> Task to complete: Taking the entries below from the top, restate each line exactly and end with the line containing "do 6 (destruct".

[Data excerpts]
(* ------------------------------------------------------------------ *)
(** * C7: the fixed-width decoder *)

(** The big-endian integer denoted by a list of bytes. *)
Definition be_value (l : list Z) : Z := fold_left (fun acc x => acc * 256 + x) l 0.

Lemma lor_shiftl8_add (x y : Z) : 0 <= y < 256 -> Z.lor (Z.shiftl x 8) y = x * 256 + y.
Proof.
  intros Hy.
  assert (Hd : Z.land (Z.shiftl x 8) y = 0).
  { apply Z.bits_inj'. intros n Hn. rewrite Z.land_spec, Z.testbit_0_l.
    destruct (Z.ltb_spec n 8).
    - rewrite Z.shiftl_spec_low by lia. reflexivity.
    - rewrite <- (Z.mod_small y (2 ^ 8)) by (cbn; lia).
      rewrite (Z.mod_pow2_bits_high y 8 n) by lia. apply andb_false_r. }
  rewrite <- Z.lxor_lor by exact Hd. rewrite <- Z.add_nocarry_lxor by exact Hd.
  rewrite Z.shiftl_mul_pow2 by lia. reflexivity.
Qed.

Lemma decodeTimestamp_be (l : list Z) : List.length l = 6%nat -> Forall is_byte l ->
  decodeTimestamp l = be_value l.
Proof.
  intros Hl Hb.
  do 6 (destruct l as [|? l]; [discriminate|]). destruct l; [|discriminate].
  repeat match goal with H : Forall _ (_ :: _) |- _ => inversion H; subst; clear H end.
  unfold is_byte in *. unfold decodeTimestamp, be_value. cbn [nth fold_left].
  match goal with
  | |- _ = (((((0 * 256 + ?b0) * 256 + ?b1) * 256 + ?b2) * 256 + ?b3) * 256 + ?b4) * 256 + ?b5 =>
      transitivity (Z.lor (Z.shiftl (Z.lor (Z.shiftl (Z.lor (Z.shiftl (Z.lor (Z.shiftl
                      (Z.lor (Z.shiftl b0 8) b1) 8) b2) 8) b3) 8) b4) 8) b5)
  end.
  - rewrite !Z.shiftl_lor, !Z.shiftl_shiftl by lia. reflexivity.
  - rewrite !lor_shiftl8_add by lia. lia.
Qed.

Lemma Forall_slice (P : Z -> Prop) (l : list Z) (i j : nat) :
  Forall P l -> Forall P (slice l i j).
Proof.
  intros H. unfold slice.
  assert (Hs : Forall P (skipn i l)).
  { revert i. induction H as [|x l Hx Hl IH]; intros [|i]; cbn; auto. }
  remember (skipn i l) as m eqn:Em. clear Em. revert Hs. generalize (j - i)%nat as k.
  intros k Hs. revert k. induction Hs as [|x m Hx Hm IH]; intros [|k]; cbn; auto.
Qed.

(** C7: for every buffer [b] that [parseUUID] returns, [b] has 16 bytes and
    [FromString] succeeds with the big-endian integer of bytes 0-5 as the
    timestamp, [(b[6] & 0x0F) << 8 | b[7]] as the clock sequence and bytes
    8-13 as the node; the decoding step has no failure case. *)
Theorem C7_fixed_width_decode (s : string) (b : list Z) :
  parseUUID s = Ok b ->
  List.length b = 16%nat /\
  FromString s = Ok (mkUUIDv8 (be_value (slice b 0 6))
                              (Z.lor (Z.shiftl (Z.land (nth 6 b 0) 15) 8) (nth 7 b 0))
                              (slice b 8 14)).
Proof.
  intros Hp. destruct (parseUUID_shape s b Hp) as [Hl Hb].
  split; [exact Hl|].
  rewrite (FromString_parsed s b Hp Hl).
  rewrite decodeTimestamp_be; [reflexivity | apply length_slice; lia |].
  apply Forall_slice, Hb.
Qed.

Lemma C7_fixed_width_decode_witness :
  parseUUID "9a3d4049-0e2c-8080-0102-030405060000"
    = Ok [154; 61; 64; 73; 14; 44; 128; 128; 1; 2; 3; 4; 5; 6; 0; 0] /\
  FromString "9a3d4049-0e2c-8080-0102-030405060000"
    = Ok (mkUUIDv8 (be_value [154; 61; 64; 73; 14; 44]) 128 [1; 2; 3; 4; 5; 6]).
Proof.
  split; [reflexivity|].
  exact (proj2 (C7_fixed_width_decode "9a3d4049-0e2c-8080-0102-030405060000"
                  [154; 61; 64; 73; 14; 44; 128; 128; 1; 2; 3; 4; 5; 6; 0; 0] eq_refl)).
Defined.

(* ------------------------------------------------------------------ *)
(** * C10: what every parsed value satisfies *)

(** C10: whenever [FromString] succeeds, or [FromStringOrNil] returns a
    non-nil value, the clock sequence is at most 4095 and the node is
    6 bytes long. *)
Theorem C10_parsed_invariant (s : string) :
  (forall u, FromString s = Ok u -> 0 <= ClockSeq u <= 4095 /\ List.length (Node u) = 6%nat) /\
  (forall u, FromStringOrNil s = Some u -> 0 <= ClockSeq u <= 4095 /\ List.length (Node u) = 6%nat).
Proof.
  assert (Hfields : forall b, parseUUID s = Ok b ->
            0 <= Z.lor (Z.shiftl (Z.land (nth 6 b 0) 15) 8) (nth 7 b 0) <= 4095 /\
            List.length (slice b 8 14) = 6%nat).
  { intros b Hp. destruct (parseUUID_shape s b Hp) as [Hl Hb].
    split; [|apply length_slice; lia].
    rewrite Forall_forall in Hb.
    apply clockSeq_decoded_bound; apply Hb, nth_In; lia. }
  split.
  - intros u E. unfold FromString in E.
    destruct (parseUUID s) as [b|e] eqn:Hp; [|discriminate E].
    injection E as <-. exact (Hfields b eq_refl).
  - intros u E. unfold FromStringOrNil in E.
    destruct (parseUUID s) as [b|e] eqn:Hp; [|discriminate E].
    destruct (isAllZeroUUID b); [discriminate E|].
    injection E as <-. exact (Hfields b eq_refl).
Qed.

(* ------------------------------------------------------------------ *)
(** * C9: the canonical text form *)

(** C9: for every 16-byte buffer, [formatUUID] returns a 36-character
    string matching [^[0-9a-f]{8}-[0-9a-f]{4}-[0-9a-f]{4}-[0-9a-f]{4}-[0-9a-f]{12}$],
    namely the lower-case hex of the byte groups [0:4], [4:6], [6:8],
    [8:10] and [10:16] joined by dashes (the widths of
    [%08x-%04x-%04x-%04x-%012x] add no padding). *)
Theorem C9_canonical_form (b : list Z) :
  List.length b = 16%nat ->
  String.length (formatUUID b) = 36%nat /\ canonical_form (formatUUID b) = true /\
  formatUUID b =
  (hex_of_bytes (slice b 0 4) ++ "-" ++ hex_of_bytes (slice b 4 6) ++ "-" ++
   hex_of_bytes (slice b 6 8) ++ "-" ++ hex_of_bytes (slice b 8 10) ++ "-" ++
   hex_of_bytes (slice b 10 16))%string.
Proof.
  intros Hl. split; [|split].
  - apply formatUUID_length, Hl.
  - apply formatUUID_canonical, Hl.
  - apply formatUUID_groups, Hl.
Qed.

Lemma C9_canonical_form_witness :
  List.length [255; 0; 16; 171; 8; 128; 1; 2; 3; 4; 5; 6; 7; 8; 9; 10] = 16%nat /\
  formatUUID [255; 0; 16; 171; 8; 128; 1; 2; 3; 4; 5; 6; 7; 8; 9; 10]
    = "ff0010ab-0880-0102-0304-05060708090a" /\
  canonical_form "ff0010ab-0880-0102-0304-05060708090a" = true.
Proof.
  split; [reflexivity | split; [reflexivity|]].
  exact (proj1 (proj2 (C9_canonical_form [255; 0; 16; 171; 8; 128; 1; 2; 3; 4; 5; 6; 7; 8; 9; 10]
                         eq_refl))).
Defined.

(* ------------------------------------------------------------------ *)
(** * Parse: shapes, payload and hex errors *)

Definition separator_positions : list nat := [8; 13; 18; 23]%nat.

(** Dashes at positions 8, 13, 18 and 23. *)
Definition dashes_at_separators (s : string) : Prop :=
  char_at s 8 = Some "-"%char /\ char_at s 13 = Some "-"%char /\
  char_at s 18 = Some "-"%char /\ char_at s 23 = Some "-"%char.

(** The two accepted shapes: 32 characters, or 36 with the four dashes. *)
Definition well_shaped (s : string) : Prop :=
  String.length s = 32%nat \/ (String.length s = 36%nat /\ dashes_at_separators s).

(** [s] without the characters at the positions [ps] (counted from [i]). *)
Fixpoint drop_positions (ps : list nat) (i : nat) (s : string) : string :=
  match s with
  | EmptyString => EmptyString
  | String c s' =>
      if existsb (Nat.eqb i) ps then drop_positions ps (S i) s'
      else String c (drop_positions ps (S i) s')
  end.

(** The 32 characters that carry the hex digits of a well-shaped input. *)
Definition hex_payload (s : string) : string :=
  if Nat.eqb (String.length s) 36 then drop_positions separator_positions 0 s else s.

Lemma is_dash_iff (o : option ascii) : is_dash o = true <-> o = Some "-"%char.
Proof.
  destruct o as [c|]; cbn; [|split; discriminate].
  rewrite Ascii.eqb_eq. split; [intros ->; reflexivity | intros E; injection E as ->; reflexivity].
Qed.

Lemma drop_dashes_positions (ps : list nat) : forall s i,
  (forall k, In (i + k)%nat ps -> String.get k s = Some "-"%char) ->
  drop_dashes s = drop_dashes (drop_positions ps i s).
Proof.
  induction s as [|c s IH]; intros i H; [reflexivity|].
  cbn [drop_positions].
  assert (H' : forall k, In (S i + k)%nat ps -> String.get k s = Some "-"%char).
  { intros k Hk. apply (H (S k)). replace (i + S k)%nat with (S i + k)%nat by lia. exact Hk. }
  destruct (existsb (Nat.eqb i) ps) eqn:Hi.
  - apply existsb_exists in Hi as [p [Hp Ep]]. apply Nat.eqb_eq in Ep. subst p.
    specialize (H 0%nat). rewrite Nat.add_0_r in H. cbn in H.
    injection (H Hp) as ->. cbn [drop_dashes Ascii.eqb]. apply IH, H'.
  - cbn [drop_dashes]. rewrite (IH (S i) H'). reflexivity.
Qed.

Lemma hex_payload_length (s : string) : String.length s = 36%nat ->
  String.length (drop_positions separator_positions 0 s) = 32%nat.
Proof.
  intros H.
  do 36 (destruct s as [|? s]; [discriminate|]). destruct s; [|discriminate].
  reflexivity.
Qed.

Lemma fromHexChar_dash : fromHexChar "-" = None.
Proof. reflexivity. Qed.

Lemma fromHexChar_nul : fromHexChar zero = None.
Proof. reflexivity. Qed.

Lemma drop_dashes_all_hex (p : string) : all_hex p = true -> drop_dashes p = p.
Proof.
  induction p as [|c p IH]; [reflexivity|].
  cbn [all_hex drop_dashes]. destruct (fromHexChar c) eqn:Ec; [|discriminate].
  intros Hh. destruct (Ascii.eqb_spec c "-") as [->|_]; [discriminate Ec|].
  rewrite IH by exact Hh. reflexivity.
Qed.
Lemma list_filter_none {A} (P : A → Prop) `{∀ x, Decision (P x)} (l : list A) :
  (∀ x, x ∈ l → ¬ P x) → filter P l = [].
Proof.
  induction l as [|x l IH]; intros Hl; [done|]. rewrite filter_cons, decide_False by (apply Hl; constructor).
  by rewrite IH by (intros; apply Hl; by constructor).
Qed.

(** A loop that only checks *)
Lemma foldM_check {E A} (f : A → unit → result E unit) (l : list A) :
  foldM f l tt = Ok tt ↔ Forall (λ x, f x tt = Ok tt) l.
Proof.
  induction l as [|x l IH]; simpl; [by split; [constructor|]|]. rewrite Forall_cons, <-IH.
  destruct (f x tt) as [[]|e|]; simpl; naive_solver.
Qed.

Create HintDb res discriminated.
#[export] Hint Resolve map_err_safe ok_or_safe guard_err_safe Ok_safe Err_safe : res.
#[export] Hint Extern 1 (safe (if ?b then _ else _)) => destruct b eqn:? : res.

(** Inversion of a successful (or failing) chain of [let?]s in a hypothesis. *)
Ltac res_inv1 :=
  match goal with
  | H : rbind _ _ = Ok _ |- _ => apply rbind_Ok in H as (? & ? & H)
  | H : map_err _ _ = Ok _ |- _ => apply map_err_Ok in H
  | H : ok_or _ _ = Ok _ |- _ => apply ok_or_Ok in H
  | H : guard_err _ _ = Ok _ |- _ => apply guard_err_Ok in H
  | H : Ok _ = Ok _ |- _ => injection H as H
  | H : (if ?b then Err _ else _) = Ok _ |- _ => destruct b eqn:?; [discriminate H|]
  | H : (if ?b then _ else Err _) = Ok _ |- _ => destruct b eqn:?; [|discriminate H]
  | H : (if ?b then Panic else _) = Ok _ |- _ => destruct b eqn:?; [discriminate H|]
  end.
Ltac res_inv := repeat res_inv1; simplify_eq.

(** Panic-freedom of a chain: one goal per step the hint database leaves. *)
Ltac safe_step :=
  match goal with
  | |- safe (rbind _ _) => apply rbind_safe; [|intros ? ?]
  | |- safe (if ?b then _ else _) => destruct b eqn:?
  | |- safe (let '(_, _) := ?p in _) => destruct p eqn:?
  | |- safe (match ?o with _ => _ end) => destruct o eqn:?
  | |- safe _ => solve [eauto with res]
  end.

Lemma StronglySorted_lookup {A} (R : A → A → Prop) (l : list A) :
  StronglySorted R l ↔ ∀ i j x y, (i < j)%nat → l !! i = Some x → l !! j = Some y → R x y.
Proof.
  split.
  - induction 1 as [|a l _ IH Ha]; intros i j x y Hij Hi Hj; [done|].
    destruct j as [|j]; [lia|]. cbn in Hj. destruct i as [|i]; cbn in Hi.
    + simplify_eq. rewrite Forall_lookup in Ha. eauto.
    + apply (IH i j); [lia|done..].
  - induction l as [|a l IH]; intros H; constructor.
    + apply IH. intros i j x y Hij Hi Hj. apply (H (S i) (S j)); [lia|done..].
    + apply Forall_lookup. intros j y Hj. apply (H O (S j)); [lia|done..].
Qed.

(** ** [Iterator::min_by_key]: the first of the least elements *)

Definition min_by_key {A} (f : A → Z) (l : list A) : option A :=
  match l with
  | [] => None
  | x :: l => Some (foldl (λ best y, if f y <? f best then y else best) x l)
  end.

Lemma min_by_key_foldl {A} (f : A → Z) l (x : A) :
  let z := foldl (λ best y, if f y <? f best then y else best) x l in
  z ∈ x :: l ∧ f z ≤ f x ∧ Forall (λ y, f z ≤ f y) l.
Proof.
  revert x. induction l as [|y l IH]; intros x; cbn.
  { split_and!; [by constructor|done|done]. }
  set (b := if f y <? f x then y else x). destruct (IH b) as (Hin & Hle & Hall).
  assert (f b ≤ f x ∧ f b ≤ f y) as [Hx Hy] by (unfold b; destruct (Z.ltb_spec (f y) (f x)); lia).
  split_and!; [|lia|constructor; [lia|done]].
  apply elem_of_cons in Hin as [->|?]; [|set_solver]. unfold b. destruct (_ <? _); set_solver.
Qed.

> Answer for this exercise:
(* ------------------------------------------------------------------ *)
(** * C7: the fixed-width decoder *)

(** The big-endian integer denoted by a list of bytes. *)
Definition be_value (l : list Z) : Z := fold_left (fun acc x => acc * 256 + x) l 0.

Lemma lor_shiftl8_add (x y : Z) : 0 <= y < 256 -> Z.lor (Z.shiftl x 8) y = x * 256 + y.
Proof.
  intros Hy.
  assert (Hd : Z.land (Z.shiftl x 8) y = 0).
  { apply Z.bits_inj'. intros n Hn. rewrite Z.land_spec, Z.testbit_0_l.
    destruct (Z.ltb_spec n 8).
    - rewrite Z.shiftl_spec_low by lia. reflexivity.
    - rewrite <- (Z.mod_small y (2 ^ 8)) by (cbn; lia).
      rewrite (Z.mod_pow2_bits_high y 8 n) by lia. apply andb_false_r. }
  rewrite <- Z.lxor_lor by exact Hd. rewrite <- Z.add_nocarry_lxor by exact Hd.
  rewrite Z.shiftl_mul_pow2 by lia. reflexivity.
Qed.

Lemma decodeTimestamp_be (l : list Z) : List.length l = 6%nat -> Forall is_byte l ->
  decodeTimestamp l = be_value l.
Proof.
  intros Hl Hb.
  do 6 (destruct l as [|? l]; [discriminate|]). destruct l; [|discriminate].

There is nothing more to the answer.